陽気のせいか、鳥どもがネタになることをやってくれない。
テーブルの上を夢中で駆け回っていたぎっくちゃんが、すべってこけたぐらい。
……いや平和でいいんだけどね、このほうが。
というわけで、軍系ネタでも書くか。
そーいえば、回天で思い出したが、人間様が子供の頃書道を習っていたご近所のおじいちゃんが、海軍の士官だった。
このおじいちゃん、ご近所でも評判の今的に言えば白髪のきれいなイケメン老紳士。足が悪くてステッキをついていたが、背が高くて姿勢がいい上にセンスもなかなかなので、ベレー帽をかぶって散歩をしてる姿なんか遠くからでも目立って、子供心にもこういう人が祖父だったらすてきだと思ったものである。
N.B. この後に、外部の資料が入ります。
Lemma upload_spec s fd sz now : sinv s -> 0 <= sz < 2 ^ 62 -> (exists x, 1 <= x < MaxKey /\ forall fd c, g_conn_tab s !! fd = Some c -> x ∉ upload_keys c) ->
  exists s' rep, _upload fd sz now s = Ret (s', rep) /\ sinv s' /\
    match rep with
    | inl k => g_conn_tab s !! fd <> None /\ (forall fd c, g_conn_tab s !! fd = Some c -> k ∉ upload_keys c) /\
        total_sz (eng s') + reserved_sz (eng s') <= max_sz /\ reserved_sz (eng s') = reserved_sz (eng s) + sz
    | inr _ => s' = s /\ (g_conn_tab s !! fd = None \/ max_sz < reserved_sz (eng s) + sz)
    end.
Proof.
  intros S Hsz [x0 [Hx0 Hfree]]. pose proof (s_inv _ S) as I. unfold _upload. destruct (g_conn_tab s !! fd) as [c|] eqn:Hc; [|eexists _, _; split; [done|split; [done|split; [done|by left]]]].
  pose proof (mk_room_spec _ _ sz 0 now (eng s) I Hsz) as Hm. destruct (mk_room sz 0 now (eng s)) as [e|msg|]; [|eexists _, _; split; [done|split; [done|split; [done|by right]]]|done].
  destruct Hm as (I' & Hsh & Hcap). destruct (s_res _ S) as (U & Hr & Hcu). pose proof (inv_cap _ _ _ _ I') as [Hc1 _].
  pose proof (inv_sz _ _ _ _ I') as [Ht Hnn]. pose proof (sum_runs_nonneg _ _ Hnn). pose proof max_sz_range.
  pose proof (SmallIds.acquire_spec _ _ _ (proj1 Hr)) as Ha.
  destruct (SmallIds.acquire MaxKey (g_upload_keys s)) as [[ids k]|m|] eqn:Hacq; [|exfalso|done].
  2:{ specialize (Ha x0 ltac:(lia)). apply (proj1 Hcu) in Ha as (fd' & c' & Hc' & Hk'). by apply (Hfree fd' c'). }
  destruct (res_acquire _ _ _ _ _ _ sz Hr ltac:(lia) Hacq) as [Hk Hr'].
  cbn [mbind outcome_mbind]. rewrite u64_small by lia. rewrite (shrunk_reserved _ _ Hsh) in *. eexists _, _. split; [done|]. split.
  - split; simpl.
    + eapply inv_hk; [intros k'; by rewrite (conn_refs_replace _ _ c)|]. apply inv_reserved; [done|lia|lia].
    + apply (uniq_shrunk _ _ Hsh), (s_uniq _ S).
    + exists ({[k]} ∪ U). split; [done|]. by apply conn_add.
  - simpl. split_and!; [done| |lia|done]. intros fd' c' Hc' Hk'. apply Hk, (proj1 Hcu). eauto.
Qed.

Lemma forget_spec s fd c k : g_conn_tab s !! fd = Some c ->
  forget_upload fd k s = Ret (set_conns (<[fd := mkConn (ckey c) (upload_keys c ∖ {[k]})]> (g_conn_tab s)) s, mkConn (ckey c) (upload_keys c ∖ {[k]})).
Proof. intros Hc. unfold forget_upload. by rewrite Hc. Qed.

Lemma dismiss_spec s fd c k : sinv s -> g_conn_tab s !! fd = Some c -> k ∈ upload_keys c -> exists s', _dismiss fd k s = Ret s' /\ sinv s' /\
  g_conn_tab s' = <[fd := mkConn (ckey c) (upload_keys c ∖ {[k]})]> (g_conn_tab s).
Proof.
  intros S Hc Hk. destruct (s_res _ S) as (U & Hr & Hcu). assert (k ∈ U) as HkU by (apply (proj1 Hcu); eauto).
  destruct (end_upload_spec _ _ _ S Hr HkU) as (x & ids & Hx & Hx0 & He & I' & Hr').
  unfold _dismiss. rewrite He. cbn [mbind outcome_mbind]. erewrite forget_spec by exact Hc. cbn [mbind outcome_mbind]. simpl.
  eexists. split; [done|]. split; [|done]. split; simpl.
  - eapply inv_hk; [intros k'; by rewrite (conn_refs_replace _ _ c)|]. destruct I'. by split.
  - apply (s_uniq _ S).
  - exists (U ∖ {[k]}). split; [done|]. by apply conn_forget.
Qed.

Lemma dismiss_all_spec l s fd c : sinv s -> g_conn_tab s !! fd = Some c -> NoDup l -> (forall k, k ∈ l -> k ∈ upload_keys c) ->
  exists s', dismiss_all fd l s = Ret s' /\ sinv s' /\ g_conn_tab s' = <[fd := mkConn (ckey c) (upload_keys c ∖ list_to_set l)]> (g_conn_tab s).
Proof.
  revert s c. induction l as [|k l IH]; intros s c S Hc Hnd Hl; simpl.
  { exists s. split_and!; [done|done|]. rewrite difference_empty_L. destruct c. simpl. by rewrite insert_id. }
  apply NoDup_cons in Hnd as [Hk Hnd]. destruct (dismiss_spec _ _ _ k S Hc) as (s1 & -> & S1 & Hc1); [apply Hl; set_solver|]. cbn [mbind outcome_mbind].
  destruct (IH s1 (mkConn (ckey c) (upload_keys c ∖ {[k]}))) as (s2 & -> & S2 & Hc2); [done|by rewrite Hc1, lookup_insert_eq|done|set_solver|].
  exists s2. split_and!; [done|done|]. rewrite Hc2, Hc1, insert_insert_eq. simpl. f_equal. f_equal. set_solver.
Qed.

Lemma end_connection_spec s fd alone : sinv s -> exists s', end_connection fd alone s = Ret s' /\ sinv s' /\ g_conn_tab s' = delete fd (g_conn_tab s).
Proof.
  intros S. unfold end_connection.
  assert (exists s1, (if alone then e ← cache_empty_trash (eng s); Ret (set_eng e s) else Ret s) = Ret s1 /\ sinv s1 /\ g_conn_tab s1 = g_conn_tab s) as (s1 & -> & S1 & Hc1).
  { destruct alone; [|by exists s]. destruct (empty_trash_spec _ _ _ (s_inv _ S)) as (e' & -> & I' & Hem). cbn [mbind outcome_mbind].
    eexists. split; [done|]. split; [|done]. destruct Hem as (_ & _ & _ & _ & Hrs & _ & Hre & _). split; simpl; [done| |].
    - unfold uniq. rewrite Hrs. apply (s_uniq _ S).
    - rewrite Hre. apply (s_res _ S). }
  cbn [mbind outcome_mbind]. rewrite Hc1. destruct (g_conn_tab s !! fd) as [c|] eqn:Hc; [|exists s1; split_and!; [done|done|by rewrite Hc1, delete_id]].
  rewrite <- Hc1 in Hc. destruct (dismiss_all_spec (elements (upload_keys c)) s1 fd c S1 Hc) as (s2 & -> & S2 & Hc2); [apply NoDup_elements|set_solver|].
  cbn [mbind outcome_mbind]. set (c' := mkConn _ _) in Hc2. assert (upload_keys c' = ∅) as Hem by (unfold c'; simpl; set_solver).
  pose proof (s_inv _ S2) as I2. rewrite Hc2 in I2. set (cs := <[fd := c']> (g_conn_tab s1)) in *.
  assert (cs !! fd = Some c') as Hcs by apply lookup_insert_eq. pose proof (conn_refs_pos cs fd c' Hcs) as Hpos.
  pose proof (inv_keys _ _ _ _ I2 (ckey c)) as (_ & Hk & Hkb). pose proof (sum_runs_nonneg (key_cnt (ckey c)) (runs (eng s2)) ltac:(intros; apply key_cnt_nonneg)).
  destruct (key_dec_spec (eng s2) (ckey c)) as (ks & -> & Hks); [simpl in *; lia|]. cbn [mbind outcome_mbind]. eexists. split; [done|].
  assert (delete fd (g_conn_tab s2) = delete fd (g_conn_tab s)) as Hdel by (rewrite Hc2; unfold cs; rewrite Hc1; apply delete_insert_eq).
  split; [|by simpl]. split; simpl.
  - rewrite Hc2. eapply inv_hk; [|eapply (inv_key _ _ _ _ (ckey c) ks (-1) I2)]; [|..].
    + intros k'. simpl. rewrite (conn_refs_delete _ _ c') by done. simpl. destruct (Z.eqb_spec (ckey c) k'), (decide (k' = ckey c)); lia.
    + intros k'. rewrite Hks. case_decide; lia.
    + simpl in Hpos. lia.
    + lia.
  - apply (s_uniq _ S2).
  - destruct (s_res _ S2) as (U & Hr & Hu & Hd). exists U. split; [done|]. rewrite Hc2 in *. split.
    + intros k'. rewrite Hu. split; intros (fd' & cx & Hcx & Hk').
      * exists fd', cx. rewrite lookup_delete_ne; [done|]. intros <-. rewrite Hcs in Hcx. injection Hcx as <-. set_solver.
      * apply lookup_delete_Some in Hcx as [_ Hcx]. eauto.
    + intros fd1 fd2 c1 c2 k' [_ H1]%lookup_delete_Some [_ H2]%lookup_delete_Some. by eapply Hd.
Qed.

(** *** Downloads *)

Definition download_ok s (j : Z) (ds : list Digest.dep) (jd : Engine.job) (cd : CacheRun.digest) : Prop :=
  jobs (eng s) !! j = Some jd /\ digest_ok true ds cd (eng s) /\ CacheRun.n_statics cd = jn_statics jd /\ matchable (eng s) j jd cd.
お稽古の時も優しくて折り目正しく、飽きっぽい人間様にも「半紙1枚書く間だけ集中できればいいから」と言ってくれる。自身の字も癖のない整った「整いすぎて面白みがない」と他の先生から言われるほどきれいな字である。今思えば、多動性ナントカという奴ではないかというほど落ち着きのなかった人間様が、世間並みの根気を持てるようになったのは、きっとこの先生の「半紙1枚分」のおかげではないかと思う。
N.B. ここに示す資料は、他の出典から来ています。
(* ===== verification/BackendInv.v ===== *)
(** * Invariants of the job scheduler: counting the entries of a map, the resources of the spawned jobs, and
    what holds between two events of [GenericBackend]. *)
From S2P Require Import Prelude.
From S2P Require Import BackendRsrc.
From S2P Require Import Backend.
Local Open Scope Z_scope.

(** ** Counting the entries of a map *)
Section cnt.
Context {K A : Type} `{Countable K} (P : A -> Prop) `{!forall a, Decision (P a)}.
Implicit Types m : gmap K A.

Definition cnt m : Z := Z.of_nat (size (filter (fun kv => P kv.2) m)).
Definition one (a : A) : Z := if decide (P a) then 1 else 0.

Lemma cnt_insert_new m k a : m !! k = None -> cnt (<[k := a]> m) = cnt m + one a.
Proof.
  intros Hk. unfold cnt, one. case_decide as Ha.
  - rewrite map_filter_insert_True, map_size_insert_None by (try done; by apply map_lookup_filter_None_2; left). lia.
  - rewrite map_filter_insert_not' by (intros; simplify_eq/=; congruence). lia.
Qed.

Lemma cnt_delete m k a : m !! k = Some a -> cnt (delete k m) = cnt m - one a.
Proof.
  intros Hk. rewrite <- (insert_delete_id m k a Hk) at 2. rewrite cnt_insert_new by apply lookup_delete_eq. lia.
Qed.

Lemma cnt_insert m k a b : m !! k = Some a -> cnt (<[k := b]> m) = cnt m - one a + one b.
Proof.
  intros Hk. rewrite <- insert_delete_eq, cnt_insert_new by apply lookup_delete_eq. by rewrite (cnt_delete _ _ _ Hk).
Qed.

Lemma cnt_same m k a b : m !! k = Some a -> (P a <-> P b) -> cnt (<[k := b]> m) = cnt m.
Proof. intros Hk E. rewrite (cnt_insert _ _ _ _ Hk). unfold one. repeat case_decide; tauto || lia. Qed.

Lemma cnt_empty : cnt ∅ = 0.
Proof. unfold cnt. by rewrite map_filter_empty, map_size_empty. Qed.

Lemma cnt_nonneg m : 0 <= cnt m.
Proof. unfold cnt. lia. Qed.

Lemma cnt_pos m : 0 < cnt m <-> exists k a, m !! k = Some a /\ P a.
Proof.
  unfold cnt. split.
  - intros Hs. destruct (map_choose (filter (fun kv => P kv.2) m)) as (k & a & Hk).
    { intros E. rewrite E, map_size_empty in Hs. lia. }
    apply map_lookup_filter_Some in Hk as [??]. eauto.
  - intros (k & a & Hk & Ha). destruct (decide (size (filter (fun kv => P kv.2) m) = 0%nat)) as [E|]; [|lia].
    apply map_size_empty_inv in E. assert (filter (fun kv => P kv.2) m !! k = Some a) as Hf by (by apply map_lookup_filter_Some).
    by rewrite E, lookup_empty in Hf.
Qed.

Lemma cnt_le m : cnt m <= Z.of_nat (size m).
Proof.
  unfold cnt. apply inj_le. rewrite <- !size_dom. apply subseteq_size. apply dom_filter_subseteq.
Qed.

Lemma cnt_fmap (f : A -> A) m : (forall a, P (f a) <-> P a) -> cnt (f <$> m) = cnt m.
Proof.
  intros Hf. unfold cnt. rewrite map_filter_fmap, map_size_fmap. do 2 f_equal. apply map_filter_ext. intros k a _. apply Hf.
Qed.

Lemma one_true a : P a -> one a = 1.
Proof. intros. unfold one. by rewrite decide_True. Qed.
Lemma one_false a : ~ P a -> one a = 0.
Proof. intros. unfold one. by rewrite decide_False. Qed.
End cnt.

(** ** What a map holds, as a list *)
Section collect.
Context {K A B : Type} `{Countable K} (f : A -> option B).
Implicit Types m : gmap K A.

Definition collect m : list B := omap (fun kv => f kv.2) (map_to_list m).

Lemma collect_new m k a : m !! k = None -> collect (<[k := a]> m) ≡ₚ option_list (f a) ++ collect m.
Proof.
  intros Hk. unfold collect. rewrite (omap_Permutation _ _ _ (map_to_list_insert m k a Hk)). simpl. by destruct (f a).
Qed.

Lemma collect_delete m k a : m !! k = Some a -> collect m ≡ₚ option_list (f a) ++ collect (delete k m).
Proof.
  intros Hk. rewrite <- (insert_delete_id m k a Hk) at 1. rewrite collect_new by apply lookup_delete_eq. done.
Qed.

Lemma collect_insert m k a : collect (<[k := a]> m) ≡ₚ option_list (f a) ++ collect (delete k m).
Proof. rewrite <- insert_delete_eq. apply collect_new, lookup_delete_eq. Qed.

Lemma collect_replace m k a b : m !! k = Some a -> f a = f b -> collect (<[k := b]> m) ≡ₚ collect m.
Proof. intros Hk E. by rewrite collect_insert, (collect_delete m k a Hk), E. Qed.

Lemma collect_drop m k a : m !! k = Some a -> f a = None -> collect (delete k m) ≡ₚ collect m.
Proof. intros Hk E. by rewrite (collect_delete m k a Hk), E. Qed.
End collect.

Module BackendInv.
Import GenericBackend.

(** [first] is the entry with the highest pressure. *)
Lemma pressure_total a b : before a b = true \/ before b a = true.
Proof. unfold before. destruct (Z.eqb_spec a.1 b.1), (Z.eqb_spec b.1 a.1); try lia; rewrite ?Z.leb_le, ?Z.ltb_lt; lia. Qed.

Lemma before_pressure a b : before a b = true -> b.1 <= a.1.
Proof. unfold before. destruct (Z.eqb_spec a.1 b.1); rewrite ?Z.leb_le, ?Z.ltb_lt; lia. Qed.

Lemma pressure_trans a b c : before a b = true -> before b c = true -> before a c = true.
Proof.
  unfold before. destruct (Z.eqb_spec a.1 b.1), (Z.eqb_spec b.1 c.1), (Z.eqb_spec a.1 c.1); rewrite ?Z.leb_le, ?Z.ltb_lt; lia.
Qed.

Lemma first_spec q : match first q with
  | None => q = ∅
  | Some x => x ∈ q /\ forall y, y ∈ q -> before x y = true
  end.
Proof. apply set_begin_spec; [apply pressure_total|apply pressure_trans]. Qed.

Lemma at_Some {K A} `{Countable K} (m : gmap K A) k a : m !! k = Some a -> at_ m k = Ret a.
Proof. unfold at_. by intros ->. Qed.

Section inv.
Context {R S : Type} `{Countable R} {OP : RsrcOps R S} {L : RsrcLaws OP}.
Implicit Types (s : t R S) (se : SpawnedEntry R) (re : ReqEntry R) (m : gmap Req (ReqEntry R)).

(** Whether a request waits for job [j] *)
Definition awaits (j : Job) (re : ReqEntry R) : Prop := is_Some (re_jobs re !! j).
#[export] Instance awaits_dec j re : Decision (awaits j re).
Proof. unfold awaits. apply _. Defined.
Definition limited (re : ReqEntry R) : Prop := re_n_jobs re <> 0.
#[export] Instance limited_dec re : Decision (limited re).
Proof. unfold limited. apply _. Defined.

(** The queues of a request hold exactly the jobs it waits for, each one at its pressure, in the queue of its
    rounded resources, and no queue is empty. *)
Record queues (w : gmap Job (WaitEntry R)) (rs : S) (re : ReqEntry R) : Prop := {
  q_in : forall key q p j, re_queues re !! key = Some q -> (p, j) ∈ q ->
    re_jobs re !! j = Some p /\ exists we, w !! j = Some we /\ round rs (we_rsrcs we) = Ret key;
  q_out : forall p j, re_jobs re !! j = Some p -> exists we key q,
    w !! j = Some we /\ round rs (we_rsrcs we) = Ret key /\ re_queues re !! key = Some q /\ (p, j) ∈ q;
  q_nonempty : forall key q, re_queues re !! key = Some q -> q <> ∅
}.

(** A waiting job can be launched with its resources; it is counted once per request that waits for it. *)
Definition waits m (rs : S) (j : Job) (we : WaitEntry R) : Prop :=
  valid rs (we_rsrcs we) /\ lacking_rsrc rs (we_rsrcs we) = None /\
  we_n_reqs we = cnt (awaits j) m /\ 0 < we_n_reqs we.

Definition Waits m (w : gmap Job (WaitEntry R)) (rs : S) : Prop :=
  map_Forall (fun _ => queues w rs) m /\ map_Forall (waits m rs) w.

Definition Reqs m (n : Z) : Prop := (forall r, is_Some (m !! r) -> 0 < r < 256) /\ n = cnt limited m.

(** Resources of the queued and of the started jobs *)
Definition queued_rsrcs (se : SpawnedEntry R) : option R :=
  if se_zombie se || se_started se then None else Some (se_rounded_rsrcs se).
Definition started_rsrcs (se : SpawnedEntry R) : option R :=
  if se_zombie se || negb (se_started se) then None else Some (se_rounded_rsrcs se).

(** The resources account for the live jobs, the zombies are listed. *)
Definition Spawned (tb : gmap Job (SpawnedEntry R)) (z : list Job) (rs : S) : Prop :=
  held rs (collect queued_rsrcs tb) (collect started_rsrcs tb) /\ NoDup z /\
  forall j, j ∈ z <-> exists se, tb !! j = Some se /\ se_zombie se = true.

(** The jobs the launch thread still has a pointer to, and those it has not tried to launch yet *)
Definition pending (p : launcher) : list Job :=
  match p with
  | Spawning _ ds => ds.*1
  | Reporting _ _ j ds | Releasing _ j ds => j :: ds.*1
  | _ => []
  end.
Definition starting (p : launcher) : list Job :=
  match p with Spawning _ ds | Reporting _ _ _ ds | Releasing _ _ ds => ds.*1 | _ => [] end.
Definition reports (j : Job) (p : launcher) : Prop := exists e todo ds, p = Reporting e todo j ds.

(** What the launch thread relies on for entry [se] of job [j] *)
Record entry (p : launcher) (msg : gmap Job string) (j : Job) (se : SpawnedEntry R) : Prop := {
  e_hold : se_hold se = true <-> j ∈ pending p;
  e_start : se_id se = StartingId <-> j ∈ starting p;
  e_live : j ∈ starting p -> se_zombie se = false;
  e_msg : se_zombie se = false -> se_id se = FailedId -> is_Some (msg !! j) \/ reports j p
}.
Definition Launches (tb : gmap Job (SpawnedEntry R)) (msg : gmap Job string) (p : launcher) : Prop :=
  NoDup (pending p) /\ (forall j, j ∈ pending p -> is_Some (tb !! j)) /\ map_Forall (entry p msg) tb.

Record Inv s : Prop := {
  i_waits : Waits (reqs s) (waiting_jobs s) (rsrcs s);
  i_reqs : Reqs (reqs s) (n_n_jobs s);
  i_spawned : Spawned (tab s) (zombies s) (rsrcs s);
  i_launches : Launches (tab s) (msgs s) (pc s);
  i_disj : forall j, is_Some (waiting_jobs s !! j) -> find j s = None
}.

Lemma backend_init_inv (rs : S) : held rs [] [] -> Inv (init 0 rs).
Proof.
  intros Hh. split; simpl.
  - split; apply map_Forall_empty.
  - split; [|by rewrite cnt_empty]. intros r [? Hr]. by rewrite lookup_empty in Hr.
  - split_and!; [exact Hh|constructor|]. intros j. split; [intros Hj; by apply not_elem_of_nil in Hj|].
    intros (? & Hj & _). by rewrite lookup_empty in Hj.
  - split_and!; [constructor|set_solver|apply map_Forall_empty].
  - intros j [? Hj]. by rewrite lookup_empty in Hj.
Qed.

(** ** Frames *)

Lemma Waits_same m w rs rs' : same rs rs' -> Waits m w rs -> Waits m w rs'.
Proof.
  intros Hs [Hq Hw]. split.
  - intros r re Hr. destruct (Hq r re Hr) as [Hi Ho Hn]. split; [|by setoid_rewrite <- (round_same _ _ _ Hs)|done].
    intros key q p j Hk Hp. setoid_rewrite <- (round_same _ _ _ Hs). by eapply Hi.
  - intros j we Hj. destruct (Hw j we Hj) as (Hv & Hl & Hn). split; [by eapply valid_same|].
    by rewrite <- (lacking_same _ _ _ Hs).
Qed.

Lemma cnt_reqs m n (P : ReqEntry R -> Prop) `{!forall a, Decision (P a)} : Reqs m n -> cnt P m <= 255.
Proof.
  intros [Hm _]. etransitivity; [apply cnt_le|]. rewrite <- size_dom.
  assert (dom m ⊆ list_to_set (seqZ 1 255)) as Hsub.
  { intros r Hr. apply elem_of_dom in Hr. apply elem_of_list_to_set, elem_of_seqZ. specialize (Hm r Hr). lia. }
  apply subseteq_size in Hsub. rewrite size_list_to_set, length_seqZ in Hsub by apply NoDup_seqZ. lia.
Qed.

(** A waiting job has a queue. *)
Lemma waits_round m w rs j we : Waits m w rs -> w !! j = Some we -> exists key, round rs (we_rsrcs we) = Ret key /\ allowed rs key.
Proof. intros [_ Hw] Hj. destruct (Hw j we Hj) as (Hv & Hl & _). by apply round_ok. Qed.

Lemma find_Some s j se : find j s = Some se <-> tab s !! j = Some se /\ se_zombie se = false.
Proof. unfold find. destruct (tab s !! j) as [se'|]; [destruct (se_zombie se') eqn:E|]; naive_solver congruence. Qed.

(** ** The states of a job: "a job may have 3 states" *)

Inductive JobState : Type :=
| JWaiting (pressures : gmap Req Z)
| JQueued
| JStarted.

(** The requests that wait for job [j], with its pressure for each of them *)
Definition pressures (j : Job) m : gmap Req Z := omap (fun re => re_jobs re !! j) m.

Definition state s (j : Job) : option JobState :=
  if decide (is_Some (waiting_jobs s !! j)) then Some (JWaiting (pressures j (reqs s)))
  else (fun se => if se_started se then JStarted else JQueued) <$> find j s.

Lemma pressures_insert j m r re : pressures j (<[r := re]> m) =
  match re_jobs re !! j with Some p => <[r := p]> (pressures j m) | None => delete r (pressures j m) end.
Proof. unfold pressures. rewrite omap_insert. by destruct (re_jobs re !! j). Qed.

Lemma pressures_lookup j m r p : pressures j m !! r = Some p <-> exists re, m !! r = Some re /\ re_jobs re !! j = Some p.
Proof. unfold pressures. rewrite lookup_omap, bind_Some. done. Qed.

Lemma find_None s j : find j s = None <-> forall se, tab s !! j = Some se -> se_zombie se = true.
Proof. unfold find. destruct (tab s !! j) as [se'|]; [destruct (se_zombie se') eqn:E|]; naive_solver congruence. Qed.
End inv.
End BackendInv.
そんな先生ではあったが、何しろ相手は子供だから海軍の話などそうそうするわけでもなく(人間様も子供の頃から軍人スキーだった訳ではない)、たまーに陛下のお世話をして恩寵の煙草をもらったとかいうネタをぽろりと披露してくれるだけだった。
で、ある時そんな調子でふと口にしたのが、海軍では大尉で、横須賀で「泡が出ない魚雷」の仕事をしていたということ。
先生、それって93式魚雷じゃん!(と当時に思った訳ではない)
……その先生も10年ほど前に亡くなったのだが、4月に防衛研究所へ行った時に、そういえば先生は何をやっていたのかとちょっと調べてみた。
年齢的に、兵学校出はなく特務士官(水兵から叩き上げの士官)だということは分かっていたので、そのへんの士官名簿を引っ張り出してみた。すると、少尉で重巡『鳥海』の掌水雷長(少佐級の水雷長の下で現場に立ち、下士官、兵を掌握する役職)をやった後、中尉で横須賀鎮守府へ転勤、横鎮付でそのまま横須賀工廠に出向になっている。
多分、この時にその「魚雷」の仕事をしていたのだと思うが、なんかこのあたりに海軍工廠で作ってた物といえば、あの『信濃』。その後はいわゆる特殊潜航艇、平たく言うと『海龍』という、回天同様の兵器だったらしい。
……もしかして先生、ものすごく大変な思いをしていたのかもしれない。